A cura di Umberto Pasqui

La Costituzione forlivese

Che ruolo aveva il Podestà? E il Capitano del Popolo? Si prova a dare una risposta alle complesse mansioni istituzionali che hanno caratterizzato il medioevo di Forlì.

Al di là di nomi e di fatti, com'era governata Forlì nei secoli passati? Come si prendevano le decisioni di pubblica utilità? Quale statuto regolava la vita pubblica della città? Con un estremo esercizio di sintesi, purché non si tratti di grossolanerie, si tenta di comprendere le istituzioni che hanno amministrato Forlì ben oltre i confini del Medioevo, lambendo le soglie dell'età contemporanea. Trattandosi di quasi mille anni, è inutile ribadire che titoli, ruoli, mansioni sono cambiati più volte e qui si privilegia il periodo comunale e signorile. Con pazienza, si può provare a ricomporre gli incarichi del Capitano del Popolo, o del Podestà. Chi erano? Cosa facevano? La confusione aumenta se si pensa alla stratificazione di poteri civili ed ecclesiastici: una signoria innestata nel Patrimonio di San Pietro rende già di per sé complicato questo approfondimento. Quindi, su molti aspetti, meglio demandare ad altra sede. Occorre dire che per Forlì o, meglio, città, s'intende lo spazio abitato dentro le mura. Un passo fuori da una della Porte e si era nel Contado, ove vigevano altri statuti. Due passi fuori e si era nel Distretto, e ancora altre istituzioni. Semplificando, si può riassumere una "costituzione forlivese" (valida per il solo centro storico). 

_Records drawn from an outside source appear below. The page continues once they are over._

(** * gum: the file picker's navigation model and the table's field splitter

    A shallow embedding of two pieces of the repository:

    - [file.go] (package [file]): the bubbletea model of the file picker,
      its [Update] transition function and the directory loader [readDir];
    - the [table] command's [splitAtDelimiter].

    Go's [int] is modelled as [Z] with 64-bit two's-complement wrap-around,
    Go strings as [string] (a sequence of 8-bit bytes), slices as lists, and
    run-time panics (index out of range) as the [Panic] result. *)

From Stdlib Require Import ZArith String Ascii List Bool Lia.
From Stdlib Require Import Permutation Sorted RelationClasses.
Import ListNotations.

Local Open Scope string_scope.
Local Open Scope Z_scope.

(* ===================================================================== *)
(** ** Go's [int] *)
(* ===================================================================== *)

Module goint.

Definition min_int : Z := - 2 ^ 63.
Definition max_int : Z := 2 ^ 63 - 1.

(** Two's-complement wrap-around of a mathematical integer into [int]. *)
Definition wrap (z : Z) : Z := (z + 2 ^ 63) mod 2 ^ 64 - 2 ^ 63.

Definition in_int (z : Z) : Prop := min_int <= z <= max_int.

End goint.

(* ===================================================================== *)
(** ** Results of code that may panic *)
(* ===================================================================== *)

Inductive result (A : Type) : Type :=
| Ok (a : A)
| Panic.
Arguments Ok {A} a.
Arguments Panic {A}.

(** [s[i]] on a slice with an [int] index: out of range panics. *)
Definition index {A : Type} (s : list A) (i : Z) : result A :=
  if (i <? 0) || (Z.of_nat (length s) <=? i) then Panic
  else match nth_error s (Z.to_nat i) with
       | Some a => Ok a
       | None => Panic
       end.

(* ===================================================================== *)
(** ** internal/stack *)
(* ===================================================================== *)

Module stack.

(** Modelled from the spec: the package [internal/stack] ([stack.Stack],
    with [Push], [Pop] and [Length]) is not among the sources.  The spec
    describes the history as an ordered stack, one value pushed per
    descend and one popped per ascend, which restores what was pushed
    last.  A [Stack] is the sequence of pushed integers, most recent
    first.  The Go value is a handle on storage shared by every copy of
    the model, so a push made through a by-value receiver is seen by the
    caller; here the storage is threaded through the model explicitly. *)
Definition Stack : Type := list Z.

Definition Push (i : Z) (s : Stack) : Stack := i :: s.

(** Popping an empty stack panics. *)
Definition Pop (s : Stack) : result (Z * Stack) :=
  match s with
  | [] => Panic
  | i :: s' => Ok (i, s')
  end.

Definition Length (s : Stack) : Z := Z.of_nat (length s).

End stack.

(* ===================================================================== *)
(** ** path/filepath (Unix) *)
(* ===================================================================== *)

Module filepath.

Definition Separator : ascii := "/"%char.

(** The elements of a path: the pieces between separators. *)
Fixpoint elements (s : string) : list string :=
  match s with
  | EmptyString => [""]
  | String c s' =>
      if Ascii.eqb c Separator then "" :: elements s'
      else match elements s' with
           | [] => [String c ""]
           | e :: es => String c e :: es
           end
  end.

Definition rooted (s : string) : bool :=
  match s with
  | String c _ => Ascii.eqb c Separator
  | EmptyString => false
  end.

(** One step of [Clean]'s loop on a path element.  [out] holds the
    elements written so far, last first; [dotdot] counts the leading
    [..] elements below which [..] cannot backtrack. *)
Definition clean_step (isRooted : bool) (st : list string * nat) (e : string)
  : list string * nat :=
  let '(out, dotdot) := st in
  if String.eqb e "" || String.eqb e "." then st
  else if String.eqb e ".." then
    if (dotdot <? length out)%nat then (tl out, dotdot)
    else if isRooted then st
    else (".." :: out, S dotdot)
  else (e :: out, dotdot).

(** [Clean]: drop empty and [.] elements, resolve inner [..] elements,
    drop [..] at the root, and turn the empty path into [.]. *)
Definition Clean (p : string) : string :=
  if String.eqb p "" then "."
  else
    let r := rooted p in
    let '(out, _) := fold_left (clean_step r) (elements p) ([], O) in
    let body := String.concat "/" (rev out) in
    if r then String Separator body
    else if String.eqb body "" then "." else body.

(** [Join]: the elements from the first non-empty one on, separated by
    [Separator], then cleaned; the empty string if all are empty. *)
Fixpoint Join (elem : list string) : string :=
  match elem with
  | [] => ""
  | e :: rest =>
      if String.eqb e "" then Join rest
      else Clean (String.concat "/" elem)
  end.

(** The path up to and including its last separator. *)
Fixpoint upto_last_separator (s : string) : string :=
  match s with
  | EmptyString => ""
  | String c s' =>
      let t := upto_last_separator s' in
      if String.eqb t "" && negb (Ascii.eqb c Separator) then "" else String c t
  end.

(** [Dir]: all but the last element of the path, cleaned. *)
Definition Dir (p : string) : string := Clean (upto_last_separator p).

End filepath.

(* ===================================================================== *)
(** ** A small error monad for panicking code *)
(* ===================================================================== *)

Definition bind {A B : Type} (r : result A) (k : A -> result B) : result B :=
  match r with
  | Ok a => k a
  | Panic => Panic
  end.

Notation "'let*' x ':=' r 'in' k" := (bind r (fun x => k))
  (at level 10, x pattern, r at level 200, k at level 200).

(* ===================================================================== *)
(** ** Package file: the file picker *)
(* ===================================================================== *)

Module file.

Import goint.

Definition marginBottom : Z := 5.

(** What the picker reads of an [os.DirEntry]: its name, its directory
    flag, and the size and mode of its [Info()]. *)
Record DirEntry : Type := {
  Name : string;
  IsDir : bool;
  Size : Z;
  Mode : string
}.

(** The [model] struct; the lipgloss styles, which only [View] reads, are
    left out. *)
Record model : Type := {
  quitting : bool;
  path : string;
  files : list DirEntry;
  selected : Z;
  selectedStack : stack.Stack;
  min : Z;
  max : Z;
  maxStack : stack.Stack;
  minStack : stack.Stack;
  height : Z;
  autoHeight : bool;
  cursor : string
}.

La figura più "esecutiva" era quella del Capitano del Popolo: cioè il primo cittadino di Forlì. Da questa carica iniziò la scalata degli Ordelaffi fin dall'anno Mille, con Scarpetta (1042) fino a Cecco che, nel 1315 si fece eleggere quale "Capitano a vita". Col Duecento, assurgono all'incarico forlivese celebri condottieri e personaggi di grande rilievo, non solo locale, come Maghinardo Pagani da Susinana o Guido da Polenta. Nomi che adesso ai più dicono poco o niente, ma allora erano vere e proprie celebrità. Forse il lettore avrà maggiore dimestichezza con Guido da Montefeltro che, oltre a essere determinante per le sorti della città, fu Capitano del Popolo a furor di popolo, se così si può dire, nel 1275. Ora gli è dedicata una piazza-parcheggio che si spera presto abbia un'altra fisionomia. Il Capitano del Popolo, in tempo di guerra, aveva poteri pressoché dittatoriali all'interno della città. In tempo di pace svolgeva compiti militari e di polizia. Nel corso del tempo questa figura mutò nome, e qualche attribuzione, fino a trasformarsi in SignoreGovernatore e Vicario della Santa Chiesa.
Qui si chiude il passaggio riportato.